The ICSS, which is largely funded by the Qatari Government, will be addressing efforts to boost transparency in bidding processes for major sporting events and combat financial malpractice in professional sport at its Regional Major Sporting Events Conference: The Crossroads of Security and Socio-Economic Development at Washington's National Press Club on Thursday 25th and Friday 26th June.
The group, which is headed by two former officials from Qatar's military, includes FIFA's former head of security as an executive director and Interpol's former president as a member of its advisory board.
The event comes on the heels of the indictment by US authorities of nine current or former FIFA officials and five executives in sports marketing or broadcasting on 27th May. They face charges of bribery, money laundering and wire fraud involving more than $150 million.
That investigation is also examining allegations that there was corruption in the awarding of World Cup hosting rights to Russia for 2018 and Qatar four years later, according to a US law enforcement official. Authorities in Switzerland are also undertaking a criminal probe into those decisions.
In a statement on its website, the ICSS states that it "encourages and supports any proactive action that targets corruption in sport governing bodies by law enforcement agencies."
Its budget is 70% financed by the government of Qatar and the rest is income from projects, said ICSS spokesman Stuart Hodge.
Critics say the organisation has a public perception problem because of the investigations into the allegations about how it's main patron won enough support from FIFA's 24-member executive committee in 2010 to get the 2022 hosting rights.
It had faced competing bids from the US, South Korea, Japan and Australia.
Alexandra Wrage, an anti-corruption expert and founder of the US-based TRACE International stated "there is no question that (this) Qatari entity faces some reputational challenges as it sets out to clean up sports.
"Qatar is investing heavily in projects designed to enhance its public image. Whatever its other goals, I am sure the ICSS was established in part for this reason."
Wrage, resigned in frustration from FIFA's Independent Governance Committee in 2013, saying calls for change went unheeded.
Jens Sejer Andersen, Director of Danish government-funded sports integrity group Play the Game, also sees that the ICSS clearly had a credibility problem "when serious suspicions are floating in the air surrounding Qatar's 2022 bid due to the corrupt culture in FIFA at the time."
ICSS, though, says it is independent, with Hodge adding "there is no external influence or input put on the ICSS from the government of Qatar in terms of how we are run and our activities."
Both Russia and Qatar have vehemently denied there was any wrongdoing in the way they won the World Cup hosting rights.
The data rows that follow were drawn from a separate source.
Lemma publish_version_keeps id w v d now_ms db db' u :
  control_ok db → db.(versions) !! id = Some v → db.(definitions) !! v.(v_definition) = Some d →
  w.(vr_reservation) = v.(v_reservation) → w.(vr_target).(definition_id) = v.(v_definition) →
  publish_version id w now_ms db = (db', Ok u) → control_ok db'.
Proof.
  intros [Ht Hc Hi] Hv Hd Er Edid Hr. unfold publish_version in Hr. run_inv. rewrite Edid in *. rewrite Er in *.
  match goal with H1 : update_version _ _ _ _ = (?s1, _) |- _ => rename H1 into Hu;
    pose proof (update_version_ok _ _ _ _ _ _ Ht Hu (λ _, eq_refl)) as Ht1;
    pose proof (update_version_intents _ _ _ _ _ _ Hi Hu) as Hi1 end.
  match goal with H1 : update_definition _ _ _ _ _ = _ |- _ =>
    apply update_definition_run in H1 as [(-> & -> & _)|(-> & d1 & Hd1 & HP & Hg1 & ->)] end.
  - split; [done| |done]. apply update_version_run in Hu as [(_ & -> & _)|(_ & v0 & Hv0 & _ & _ & _ & _ & _ & ->)]; [done|].
    simplify_eq. apply counted_unpinned; [done..|]. intros d0 p0 _ _ E. destruct Hg. by rewrite E.
  - split; [by apply set_current_ok| |by apply (intents_ext s)].
    apply update_version_run in Hu as [(_ & -> & _)|(_ & v0 & Hv0 & _ & _ & _ & _ & _ & ->)].
    + eapply counted_put; [done..|by left].
    + simplify_eq. by apply counted_cleared.
Qed.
They were not the subject of the indictments announced by US prosecutors last month.
ICSS President Mohammed Hanzab, a former lieutenant colonel in the Qatar Armed Forces, announced the formation of the organisation in March 2011, only about three months after the Arabian Gulf nation won its bid to host the 2022 competition.
Soon after, Qatar's 2022 World Cup Supreme Committee - in charge of delivering infrastructure and planning for the contest - announced an agreement with ICSS to assist with security for the games.
FIFA's headquarters in Zurich, Switzerland.
Hodge said the establishment of the ICSS was in no way connected with the vote to award Qatar the World Cup rights and plans to create the centre were well underway beforehand.
ICSS' advisory board includes Singapore's Khoo Boon Hui, who was Interpol's president from 2008 to 2012. Qatar's 2022 Supreme Committee was among the top ten sources of external funding for the international crime fighting group in 2014.
Interpol earlier this month suspended a US$22 million sports 'integrity' agreement with FIFA in the wake of the investigations.
ICSS's connections to FIFA include Chris Eaton, the group's Executive Director for Sport Integrity. A former Australian policeman and Interpol official, Eaton became FIFA's Head of Security in 2010 where he looked into allegations of vote swapping between Qatar and Spain-Portugal, who had put in a joint bid for the 2018 World Cup.
According to a book by journalists from the UK's The Sunday Times called 'The Ugly Game', Eaton surprised his bosses at FIFA when he announced his move to ICSS in 2012 and brought along the bulk of his investigative team.
Last year, the ICSS published a joint research project with the Sorbonne in Paris, one of France's best-known universities, that found an estimated $140 billion is laundered every year through sports betting. ICSS also partnered with the United Nation's Office on Drugs and Crime to help train law enforcement officers so that they could crack down on game-rigging.
One ICSS advisory board member Juliette Kayyem, who worked as an assistant secretary at the Department of Homeland Security in President Barack Obama's first term, said she didn't see any reasons for concern, noting that the ICSS was doing good work in examining how to keep massive sporting events safe.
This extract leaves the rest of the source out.